Miscellaneous

There are a few more bits and pieces that are both good to know and maybe necessary for a particular node setup.

Setting the deployment URL

The NodeSoftware tries to automatically find out the URL with which it is accessed and uses this to fill the URL-information in /tap/capabilities, among other things. However, this does not always work (e.g. if you deploy behind a proxy) so there is a manual override. Simply set DEPLOY_URL in settings.py, ending with /tap/ like this:

DEPLOY_URL = 'http://your.server/some/path/tap/'

Filling the IDs

As you know, XSAMS is a hierarchical structure where certain parts reference other parts. For example, each (molecular or atomic) state has an ID, which can be used by a radiative transition to point to its initial and final states. Similarly, all species, bibliographic sources etc. have an ID that other parts use to point to them.

Here is a list of the most important Returnable names for IDs:

  • AtomSpeciesID uniquely identifies an atomic spieces. Different isotopes and ions are considered different species.
  • AtomStateID is the ID for the states within an atomic species.
  • CrossSectionID identifies radiative crosssections.
  • EnvironmentID identifies environments.
  • FunctionID numbers functions.
  • MethodID is for the defined methods.
  • MoleculeSpeciesID identifies molecular species. As for atoms, different isotopologues are considered to be separate species.
  • MoleculeStateID
  • ParticleSpeciesID identifies particles.
  • SolidSpeciesID identifies solids.
  • SourceID identifies the bibliographical sources and is used in many places of the schema to connect data to its origin.

NodeID is “special” in the sense that it is not formally part of the schema. The XML generator uses it to make all the other IDs unique within VAMDC. Say, for example that you (in dictionaries.py) set your NodeID to “xyz” and fill the SourceID with numbers from your database. Then the XML output will look something like <Source sourceID=”Bxyz-1”> for your first source. This means that the generator takes care of adding the prefix “B” as mandated for sourceIDs by the schema, plus it inserts the NodeID to prevent clashed with IDs from other VAMDC nodes.

IDs are mandatory which means that you have to fill the Returnables from the list above, if you use the corresponding part of the schema.

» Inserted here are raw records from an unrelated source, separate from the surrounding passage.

Section tftp.
Context {W : Type} `{UdpApi W}.

(** Host names: dns_lookup of net_dns.c. *)
Variable dns_lookup : W -> bytes -> option (Z * bytes * W).

(** Sending the request until a datagram arrives; the last result is what arrived. *)
Fixpoint request_loop (retries : nat) (w : W) (t : tftp_info) (filename : bytes) : option (option datagram * W) :=
  match retries with
  | O => Some (None, w)
  | S retries =>
      let? (b, w) := udp_alloc w in
      match b with
      | None => Some (None, w)
      | Some buf =>
          let? buf := ebuf_append_u16_be buf (if tftp_filemode t =? FILE_MODE_READ then TFTP_OP_RRQ else TFTP_OP_WRQ) in
          let? buf := ebuf_append_bytes buf (filename ++ [0]) in
          let? buf := ebuf_append_bytes buf [111; 99; 116; 101; 116; 0] in
          let? (_, w) := udp_send w (tftp_socket t) buf (tftp_ipaddr t) in
          let? (d, w) := udp_recv_with_timeout w (tftp_socket t) TFTP_RRQ_TIMEOUT in
          match d with Some d => Some (Some d, w) | None => request_loop retries w t filename end
      end
  end.

Definition _tftp_open (w : W) (t : tftp_info) (hostname filename : bytes) (mode : Z) : option (Z * tftp_info * W) :=
  let? (res, addr, w) := dns_lookup w hostname in
  if res <? 0 then Some (res, t, w)
  else
    let t := with_ipaddr t addr in
    let? (s, w) := udp_socket w UDP_PROTO_TFTP in
    let t := with_filemode (with_error (with_lastblock (with_socket t s) 0) 0) mode in
    let? (d, w) := request_loop TFTP_MAX_RETRIES w t filename in
    match d with
    | None => let? w := udp_close w (tftp_socket t) in Some (CFE_ERR_TIMEOUT, with_socket t (-1), w)
    | Some d =>
        let refuse buf := let? w := udp_close (udp_free w buf) (tftp_socket t) in Some (CFE_ERR_PROTOCOLERR, with_socket t (-1), w) in
        let? (type, buf) := ebuf_get_u16_be (dg_buf d) in
        if (type =? TFTP_OP_ACK) && (tftp_filemode t =? FILE_MODE_WRITE) then
          let? (_, w) := udp_connect w (tftp_socket t) (wrap16 (eb_usrdata d)) in
          Some (0, with_blklen (with_blknum t 1) 0, udp_free w buf)
        else if type =? TFTP_OP_ERROR then
          let? (error, buf) := ebuf_get_u16_be buf in refuse buf
        else if type =? TFTP_OP_DATA then
          let? (block, buf) := ebuf_get_u16_be buf in
          let? (_, w) := udp_connect w (tftp_socket t) (wrap16 (eb_usrdata d)) in
          let? t := get_block (with_blknum t block) buf in
          Some (0, if tftp_blklen t <? TFTP_BLOCKSIZE then with_lastblock t 1 else t, udp_free w buf)
        else refuse buf
    end.

(** A packet of an operation and a block number, with data or without. *)
Definition send_block (w : W) (t : tftp_info) (op : Z) (data : bytes) : option (option W * W) :=
  let? (b, w) := udp_alloc w in
  match b with
  | None => Some (None, w)
  | Some buf =>
      let? buf := ebuf_append_u16_be buf op in
      let? buf := ebuf_append_u16_be buf (tftp_blknum t) in
      let? buf := ebuf_append_bytes buf data in
      let? (_, w) := udp_send w (tftp_socket t) buf (tftp_ipaddr t) in
      Some (Some w, w)
  end.

(** The loop's result: what _tftp_readmore returns at once, or a block that was read. *)
Fixpoint readmore_loop (retries : nat) (w : W) (t : tftp_info) : option (Z * tftp_info * W) :=
  match retries with
  | O => Some (CFE_ERR_TIMEOUT, with_error t 1, w)
  | S retries =>
      let? (sent, w) := send_block w t TFTP_OP_ACK [] in
      match sent with
      | None => Some (-1, t, w)
      | Some w =>
          let? (d, w) := udp_recv_with_timeout w (tftp_socket t) TFTP_RECV_TIMEOUT in
          match d with
          | None => readmore_loop retries w t
          | Some d =>
              let? (cmd, buf) := ebuf_get_u16_be (dg_buf d) in
              if negb (cmd =? TFTP_OP_DATA) then readmore_loop retries (udp_free w buf) t
              else
                let? (block, buf) := ebuf_get_u16_be buf in
                if negb (block =? tftp_blknum t + 1) then readmore_loop retries (udp_free w buf) t
                else
                  let? t := get_block (with_blknum t block) buf in
                  Some (0, if tftp_blklen t <? TFTP_BLOCKSIZE then with_lastblock t 1 else t, udp_free w buf)
          end
      end
  end.

Definition _tftp_readmore (w : W) (t : tftp_info) : option (Z * tftp_info * W) :=
  if truthy (tftp_lastblock t) then Some (1, t, w)
  else if truthy (tftp_error t) then Some (CFE_ERR_TIMEOUT, t, w)
  else readmore_loop TFTP_MAX_RETRIES w t.

Fixpoint writemore_loop (retries : nat) (w : W) (t : tftp_info) : option (Z * tftp_info * W) :=
  match retries with
  | O => Some (CFE_ERR_TIMEOUT, with_error t 1, w)
  | S retries =>
      let? (sent, w) := send_block w t TFTP_OP_DATA (take (Z.to_nat (tftp_blklen t)) (tftp_data t)) in
      match sent with
      | None => Some (-1, t, w)
      | Some w =>
          let? (d, w) := udp_recv_with_timeout w (tftp_socket t) TFTP_RECV_TIMEOUT in
          match d with
          | None => writemore_loop retries w t
          | Some d =>
              let? (cmd, buf) := ebuf_get_u16_be (dg_buf d) in
              if cmd =? TFTP_OP_ERROR then
                let? (error, buf) := ebuf_get_u16_be buf in
                Some (CFE_ERR_IOERR, with_lastblock (with_error t 1) 1, udp_free w buf)
              else if negb (cmd =? TFTP_OP_ACK) then writemore_loop retries (udp_free w buf) t
              else
                let? (block, buf) := ebuf_get_u16_be buf in
                if negb (block =? tftp_blknum t) then writemore_loop retries (udp_free w buf) t
                else
                  let t := with_blknum t (wrap16 (tftp_blknum t + 1)) in
                  Some (0, if negb (tftp_blklen t =? TFTP_BLOCKSIZE) then with_lastblock t 1 else t, udp_free w buf)
          end
      end
  end.

Definition _tftp_writemore (w : W) (t : tftp_info) : option (Z * tftp_info * W) :=
  if truthy (tftp_lastblock t) then Some (1, t, w)
  else if truthy (tftp_error t) then Some (CFE_ERR_TIMEOUT, t, w)
  else writemore_loop TFTP_MAX_RETRIES w t.

Definition emsg : bytes := [116; 114; 97; 110; 115; 102; 101; 114; 32; 99; 97; 110; 99; 101; 108; 108; 101; 100].

Definition _tftp_close (w : W) (t : tftp_info) : option (Z * tftp_info * W) :=
  if tftp_socket t =? -1 then Some (0, t, w)
  else
    let? (t, w) :=
      if tftp_filemode t =? FILE_MODE_READ then
        let? (b, w) := udp_alloc w in
        match b with
        | None => Some (t, w)
        | Some buf =>
            let? buf :=
              if truthy (tftp_lastblock t) then
                let? buf := ebuf_append_u16_be buf TFTP_OP_ACK in
                ebuf_append_u16_be buf (tftp_blknum t)
              else
                let? buf := ebuf_append_u16_be buf TFTP_OP_ERROR in
                let? buf := ebuf_append_u16_be buf TFTP_ERR_DISKFULL in
                ebuf_append_bytes buf (emsg ++ [0]) in
            let? (_, w) := udp_send w (tftp_socket t) buf (tftp_ipaddr t) in Some (t, w)
        end
      else let? (_, t, w) := _tftp_writemore w t in Some (t, w) in
    let? w := udp_close w (tftp_socket t) in
    Some (0, with_socket t (-1), w).

(** * The file system *)

(** The host and the file of a name; a name without a separator has no file. *)
Fixpoint split_at (f : Z -> bool) (s : bytes) : option (bytes * bytes) :=
  match s with
  | [] => None
  | c :: s => if f c then Some ([], s) else let? (a, b) := split_at f s in Some (c :: a, b)
  end.

Definition lib_chop_filename (s : bytes) : bytes * option bytes :=
  match split_at (Z.eqb 58) s with
  | Some (host, file) => (host, Some file)
  | None => match split_at (Z.eqb 47) s with Some (host, file) => (host, Some file) | None => (s, None) end
  end.

(** Reading: the bytes copied, as many as are asked for unless the file ends. *)
Fixpoint read_loop (fuel : nat) (w : W) (t : tftp_info) (len : Z) : option (bytes * tftp_info * W) :=
  if len =? 0 then Some ([], t, w)
  else
    match fuel with
    | O => None
    | S fuel =>
        if tftp_blklen t <=? tftp_blkoffset t then Some ([], t, w)
        else
          let amtcopy := if tftp_blklen t - tftp_blkoffset t <? len then tftp_blklen t - tftp_blkoffset t else len in
          let s := take (Z.to_nat amtcopy) (drop (Z.to_nat (tftp_blkoffset t)) (tftp_data t)) in
          let t := with_fileoffset (with_blkoffset t (tftp_blkoffset t + amtcopy)) (tftp_fileoffset t + amtcopy) in
          let len := len - amtcopy in
          if tftp_blklen t <=? tftp_blkoffset t then
            let? (res, t, w) := _tftp_readmore w t in
            if negb (res =? 0) then Some (s, t, w)
            else let? (s', t, w) := read_loop fuel w (with_blkoffset t 0) len in Some (s ++ s', t, w)
          else let? (s', t, w) := read_loop fuel w t len in Some (s ++ s', t, w)
    end.

(** A negative length never runs out. *)
Definition tftp_fileop_read (w : W) (t : tftp_info) (len : Z) : option (Z * bytes * tftp_info * W) :=
  if truthy (tftp_error t) then Some (CFE_ERR_IOERR, [], t, w)
  else if tftp_filemode t =? FILE_MODE_WRITE then Some (CFE_ERR_UNSUPPORTED, [], t, w)
  else
    let? (s, t, w) := read_loop (S (Z.to_nat len)) w t len in
    Some (Z.of_nat (length s), s, t, w).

Ideally the node’s database layout roughly matches the XSAMS structure which means for example that you have separate tables for the atoms/molecules and their states. The linking indexes between the tables (usually an integer) are then directly suited to be used as the IDs above because the generator formats it as described.

In order to do this, it is good to be aware of the following Djangoism: Consider the example data model from here and that s is an instance of the State model. Then s.energy gives the value of the energy column in the database, as you expect. s.species however is, contrary to non-ForeignKey fields, not the key value of the corresponding species, but the actual instance of the species model because Django tries to be smart and convenient. Now we could use s.species.id to get the key value, but this would be slow since we would unnecessarily traverse into the species table to get it. The better way is to use s.species_id which is provided automatically, i.e. for any ForeignKey field xyz there is a field xyz_id which holds the key value instead of the linked object.

Using a custom model method for filling a Returnable

Sometimes it is necessary to do something with your data before returning them and then it is not possible to directly use the field name in the right-hand-side of the Returnable. Now remember that the string there simply gets evaluated and that your models can not only have fields but also custom methods. Therefore the easiest solution is to write a small method in your class that returns what you want, and then call this function though the returnable.

For example, assume you for some reason have two energies for your states and want them both returned into the Returnable AtomStateEnergy which can handle vectors as input. Then, in your models.py, you do:

class State(Model):
    energy1 = FloatField()
    energy2 = FloatField()

    def bothenergies(self):
        return [self.energy1, self.energy2]

And correspondingly in your RETURNABLES in dictionaries.py:

RETURNABLES = {\
    ...
    'AtomStateEnergy':'AtomState.bothenergies()',
    }

Note

Use this sparingly since it adds some overhead. For doing simple calculations like unit conversions it is usually better to do them once and for all in the database, instead of doing them for every query.

Handling the Requestables better

The XML generator is aware of the Requestables and it only returns the parts of the schema that are wanted. Therefore the nodes need in principle not care about this. However, there are two issues that can interfere:

  • If a node imposes volume limitations, this can lead to false results. For example in a transition database, when a client asks for “SELECT SPECIES” without any restriction then a node’s query function usually finds out the species for a set of transitions, which gets truncated to the volume limit, then only the species for the first few transitions in the database are returned.
  • Again taking “SELECT SPECIES” as example, this can lead to performance issues if a node’s query stategy is to impose the restrictions onto the most numerous model fist, since this query then corresponds to selecting everything and afterwards throwing everything away except the species information.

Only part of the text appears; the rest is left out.